▶ _Required work_: Report back every line below that carries the word "Implicit".

▶ _The records_:
(** Deletion of the first node of a priority. *)
Lemma del_node_found h s hd L1 x L2 p a1 a2 :
  sl_wf h s hd (L1 ++ x :: L2) → (∀ l, l ∈ L1 → prio h l < p) → keyat h x = (p, (a1, a2)) →
  (∀ k v, entry_of h x = Some (k, v) → release v = Ret tt) →
  returns (del_node release h s p a1 a2) (λ r,
    let '(q, (h', s')) := r in q = Addr x ∧ removed h hd L1 x L2 h' s').
Proof.
  intros (Hh & lvl & Hl & Hwf) H1 Hk Hrel. pose proof (keyat_prio _ _ _ Hk) as Hp. simpl in Hp.
  unfold del_node.
  eapply (del_search h s hd lvl L1 (x :: L2) p a1 a2 (del_found release h s)); try done.
  { intros l Hl1. apply Z.ltb_lt. auto. }
  { intros l Hl2. apply Z.ltb_ge. pose proof (sorted_tail _ _ _ (wf_sorted _ _ _ _ Hwf)) as Hs.
    apply StronglySorted_inv in Hs as [_ Hs]. apply elem_of_cons in Hl2 as [->|Hl2]; [lia|].
    rewrite Forall_forall in Hs. rewrite <-Hp. by apply Hs, list_elem_of_fmap_2. }
  intros update Hu. rewrite first_loc_app by (intros l Hl1 Hk1%keyat_prio; specialize (H1 l Hl1); simpl in Hk1; lia).
  simpl first_loc. rewrite bool_decide_eq_true_2 by done.
  unfold del_found. cbn [ptr_of from_option truth mbind outcome_bind]. rewrite Hl.
  run (unlink_spec h hd lvl L1 L2 x Hwf update Hu). intros h1 Hun.
  assert (hgt h1 x = hgt h x) as Hhx by apply (same_shape_hgt _ _ x (proj1 Hun)).
  destruct (hgt_some h1 x) as [n Hn].
  { rewrite Hhx. eapply wf_pos; [done|]. set_solver. }
  unfold deref. rewrite Hn. cbn [mbind outcome_bind].
  destruct (entry_payload h1 x n Hn) as [k Hen].
  rewrite (same_shape_entry _ _ x (proj1 Hun)) in Hen. rewrite (Hrel _ _ Hen).
  cbn [mbind outcome_bind free_node]. rewrite bool_decide_eq_true_2 by (by rewrite Hn).
  cbn [mbind outcome_bind]. rewrite Hh.
  pose proof (delete_wf h hd lvl L1 L2 x Hwf h1 Hun) as Hwf'.
  run (shrink_spec _ _ _ _ Hwf'). intros t (lvl' & -> & _ & Hwf'' & _). simpl.
  split; [done|]. split_and!.
  - split; [done|]. by exists lvl'.
  - apply lookup_delete_eq.
  - intros l Hlx. rewrite entry_delete, decide_False by done. by apply same_shape_entry, Hun.
  - intros l Hin Hlx. rewrite lookup_delete_ne by done. eapply unlinked_frame; [by apply x|done|].
    intros i <-. apply Hin, lastge_in.
Qed.
End deleting.

(** ** Deletion of a node that is not the first of its priority

    [update] then leads to the first node of the priority, the unlinking loop
    stops at level 0, and the node is released while its predecessor still
    points to it. *)
Section dangling.
Context {V : Type} (release : V → outcome unit).
Implicit Types (h : gmap loc (node V)) (l x y hd : loc) (L : list loc) (s : sl_head).

Lemma shrink_ext h h' hd t :
  h' !! hd = h !! hd → shrink h' (Addr hd) t = shrink h (Addr hd) t.
Proof.
  intros E. apply loop_ext. intros t'. unfold get_elem, deref. by rewrite E.
Qed.

Lemma unlink_blocked h hd lvl L1 y L2 x update :
  wf h hd lvl (L1 ++ y :: L2) → y ≠ x →
  (∀ i, (i ≤ lvl)%nat → update !! i = Some (Addr (lastge h i hd L1))) →
  unlink h update (Addr x) (Z.of_nat lvl) = Ret h.
Proof.
  intros Hwf Hyx Hu. unfold unlink. rewrite loop_S.
  destruct (Z.leb_spec 0 (Z.of_nat lvl)); [|lia].
  rewrite (aget_lookup _ _ (Addr (lastge h 0 hd L1))) by (lia || apply Hu; lia).
  cbn [mbind outcome_bind]. change 0 with (Z.of_nat 0).
  rewrite (get_elem_eq _ (lastge h 0 hd L1) 0 (nxt h 0 (y :: L2))) by (eapply pred_next; [done|unfold MAX_SK_LEVEL; lia]).
  cbn [mbind outcome_bind nxt].
  assert (0 < hgt h y)%nat as Hyh by (eapply wf_pos; [done|set_solver]).
  rewrite (bool_decide_eq_true_2 (0 < hgt h y)%nat) by done.
  by rewrite bool_decide_eq_false_2 by congruence.
Qed.

Lemma del_node_dangling h s hd L1 y L2 x p a1 a2 :
  sl_wf h s hd (L1 ++ y :: L2) → (∀ l, l ∈ L1 → prio h l < p) → prio h y = p → y ≠ x →
  first_loc h (p, (a1, a2)) (y :: L2) = Some x →
  (∀ k v, entry_of h x = Some (k, v) → release v = Ret tt) →
  returns (del_node release h s p a1 a2) (λ r,
    let '(q, (h', s')) := r in
    q = Addr x ∧ h' = delete x h ∧ head s' = head s ∧
    ∃ z, z ∈ y :: L2 ∧ el h' z 0 = Some (Addr x) ∧ h' !! x = None).
Proof.
  intros (Hh & lvl & Hl & Hwf) H1 Hy Hyx Hf Hrel. unfold del_node.
  eapply (del_search h s hd lvl L1 (y :: L2) p a1 a2 (del_found release h s)); try done.
  { intros l Hl1. apply Z.ltb_lt. auto. }
  { intros l Hl2. apply Z.ltb_ge. pose proof (sorted_tail _ _ _ (wf_sorted _ _ _ _ Hwf)) as Hs.
    apply StronglySorted_inv in Hs as [_ Hs]. apply elem_of_cons in Hl2 as [->|Hl2]; [lia|].
    rewrite Forall_forall in Hs. rewrite <-Hy. by apply Hs, list_elem_of_fmap_2. }
  intros update Hu.
  rewrite first_loc_app by (intros l Hl1 Hk%keyat_prio; specialize (H1 l Hl1); simpl in Hk; lia).
  rewrite Hf. unfold del_found. cbn [ptr_of from_option truth mbind outcome_bind]. rewrite Hl.
  rewrite (unlink_blocked h hd lvl L1 y L2 x) by done. cbn [mbind outcome_bind].
  destruct (first_loc_Some _ _ _ _ Hf) as (A & B & E & Hk & _).
  destruct A as [|a A]; simpl in E; [by injection E as ->|]. injection E as <- ->.
  assert (x ∈ hd :: L1 ++ y :: A ++ x :: B) as Hx by set_solver.
  destruct (hgt_some h x ltac:(by eapply wf_pos)) as [n Hn].
  unfold deref. rewrite Hn. cbn [mbind outcome_bind]. destruct (entry_payload h x n Hn) as [k Hen].
  rewrite (Hrel _ _ Hen). cbn [mbind outcome_bind free_node].
  rewrite bool_decide_eq_true_2 by (by rewrite Hn). cbn [mbind outcome_bind]. rewrite Hh.
  pose proof (wf_nodup _ _ _ _ Hwf) as Hnd.
  rewrite (shrink_ext h) by (apply lookup_delete_ne; intros ->; apply NoDup_cons in Hnd; set_solver).
  run (shrink_spec _ _ _ _ Hwf). intros t _. cbn [returns fst snd]. split_and!; try done.
  destruct (exists_last (l := y :: A)) as (C & z & E); [done|]. exists z.
  assert (z ∈ y :: A) as Hz by (rewrite E; set_solver).
  assert (z ≠ x) as Hzx.
  { intros ->. change (L1 ++ y :: A ++ x :: B) with (L1 ++ (y :: A) ++ x :: B) in Hnd.
    apply NoDup_cons in Hnd as [_ Hnd]. apply NoDup_app in Hnd as (_ & _ & Hnd).
    apply NoDup_app in Hnd as (_ & Hdis & _). apply (Hdis x); [done|left]. }
  assert (z ∈ hd :: L1 ++ y :: A ++ x :: B) as Hzin by set_solver.
  split_and!; [set_solver| |apply lookup_delete_eq].
  unfold el. rewrite lookup_delete_ne by done. change (el h z 0 = Some (Addr x)).
  rewrite (wf_next _ _ _ _ Hwf (hd :: L1 ++ C) z (x :: B) 0).
  - simpl. rewrite bool_decide_eq_true_2; [done|]. by eapply wf_pos.
  - change (hd :: L1 ++ y :: A ++ x :: B) with (hd :: L1 ++ (y :: A) ++ x :: B). rewrite E. 
    simpl. by rewrite <-!app_assoc.
  - by eapply wf_pos.
Qed.
End dangling.

(** ** Creation and release of a list *)
Section lifetime.
Context {V : Type} (release : V → outcome unit).
Implicit Types (h : gmap loc (node V)) (l x hd : loc) (L : list loc) (s : sl_head).

Lemma clear_elems_spec h hd p a1 a2 v n :
  clear_elems (<[hd := Node p a1 a2 v (replicate n Junk)]> h) (Addr hd) (Z.of_nat n) =
  Ret (<[hd := Node p a1 a2 v (replicate n Null)]> h).
Proof.
  assert (returns (clear_elems (<[hd := Node p a1 a2 v (replicate n Junk)]> h) (Addr hd) (Z.of_nat n))
    (λ h', h' = <[hd := Node p a1 a2 v (replicate n Null)]> h)) as Hr;
    [|apply returns_eq in Hr; by destruct Hr as (r & -> & ->)].
  eapply returns_mono; [eapply (for_range_returns (λ i h', ∃ k m, i = Z.of_nat k ∧ n = (k + m)%nat ∧
    h' = <[hd := Node p a1 a2 v (replicate k Null ++ replicate m Junk)]> h))|].
  - lia.
  - exists O, n. done.
  - intros i h' Hi (k & m & -> & En & ->). destruct m as [|m]; [lia|].
    unfold set_elem. rewrite lookup_insert_eq. simpl replicate. cbn [elem].
    rewrite aset_mid by (by rewrite length_replicate). cbn [mbind outcome_bind returns priority ack_hash_1 ack_hash_2 payload].
    exists (S k), m. split_and!; [lia|lia|]. rewrite insert_insert_eq. do 2 f_equal.
    by rewrite replicate_S_end, <-app_assoc.
  - intros h' (k & m & Ek & En & ->). assert (k = n) as -> by lia.
    assert (m = O) as -> by lia. by rewrite app_nil_r.
Qed.

Lemma empty_wf h hd p a1 a2 v :
  wf (<[hd := Node p a1 a2 v (replicate MAX_SK_LEVEL Null)]> h) hd 0 [].
Proof.
  split.
  - apply NoDup_singleton.
  - unfold hgt. by rewrite lookup_insert_eq.
  - intros l Hl. by apply not_elem_of_nil in Hl.
  - unfold MAX_SK_LEVEL. lia.
  - intros [|a A] x B i E Hi; [|by destruct A]. simpl in E. injection E as <- <-.
    unfold el, hgt in *. rewrite lookup_insert_eq in *. cbn [from_option elem option_bind mbind] in *.
    apply lookup_replicate_2. by rewrite length_replicate in Hi.
  - constructor.
Qed.

(** The release follows the bottom links: it frees every node once. *)
Lemma free_all_spec h hd lvl L :
  wf h hd lvl L → (∀ l k v, l ∈ hd :: L → entry_of h l = Some (k, v) → release v = Ret tt) →
  returns (free_all release h (Addr hd)) (λ h',
    ∀ l, h' !! l = if decide (l ∈ hd :: L) then None else h !! l).
Proof.
  intros Hwf Hrel. eapply (loop_returns
    (λ st : ptr * _, ∃ A x B, hd :: L = A ++ x :: B ∧ st.1 = Addr x ∧
       ∀ l, st.2 !! l = if decide (l ∈ A) then None else h !! l)
    (λ st : ptr * _, size st.2)).
  - intros [q h1] (A & x & B & E & Hq & H1). cbn [fst snd] in *. subst q.
    assert (0 < hgt h x)%nat as Hpos by (eapply wf_pos; [done|]; rewrite E; set_solver).
    destruct (hgt_some h x Hpos) as [n Hn].
    assert (x ∉ A) as HxA.
    { pose proof (wf_nodup _ _ _ _ Hwf) as Hnd. rewrite E in Hnd.
      apply NoDup_app in Hnd as (_ & Hdis & _). intros Hin. apply (Hdis x Hin). left. }
    assert (h1 !! x = Some n) as Hn1 by (by rewrite H1, decide_False).
    change 0 with (Z.of_nat 0). rewrite (get_elem_eq h1 x 0 (nxt h 0 B)); cycle 1.
    { unfold el. rewrite Hn1, <-Hn. by apply (wf_next _ _ _ _ Hwf A). }
    unfold deref. cbn [mbind outcome_bind]. rewrite Hn1. cbn [mbind outcome_bind].
    destruct (entry_payload h x n Hn) as [k Hk].
    rewrite (Hrel x k _) by (done || (rewrite E; set_solver)). cbn [mbind outcome_bind free_node].
    rewrite (bool_decide_eq_true_2 (is_Some (h1 !! x))) by (by exists n). cbn [mbind outcome_bind].
    assert (∀ l, delete x h1 !! l = if decide (l ∈ A ++ [x]) then None else h !! l) as H2.
    { intros l. rewrite lookup_delete. case_decide; [by rewrite decide_True by set_solver|].
      rewrite H1. by repeat case_decide; try set_solver. }
    destruct B as [|y B].
    + simpl. intros l. rewrite H2, E. done.
    + assert (0 < hgt h y)%nat as Hy by (eapply wf_pos; [done|]; rewrite E; set_solver).
      cbn [nxt]. rewrite (bool_decide_eq_true_2 (0 < hgt h y)%nat) by done.
      rewrite bool_decide_eq_false_2 by done. simpl. split; [exists (A ++ [x]), y, B; by rewrite <-app_assoc|].
      rewrite map_size_delete_Some by (by exists n). assert (size h1 ≠ 0%nat); [|lia].
      apply (map_size_ne_0_lookup_2 _ x). by exists n.
  - exists [], hd, L. split_and!; [done..|]. intros l. by rewrite decide_False by apply not_elem_of_nil.
  - simpl. lia.
Qed.
End lifetime.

▶ _Exercise solution_:
Implicit Types (h : gmap loc (node V)) (l x y hd : loc) (L : list loc) (s : sl_head).
Implicit Types (h : gmap loc (node V)) (l x hd : loc) (L : list loc) (s : sl_head).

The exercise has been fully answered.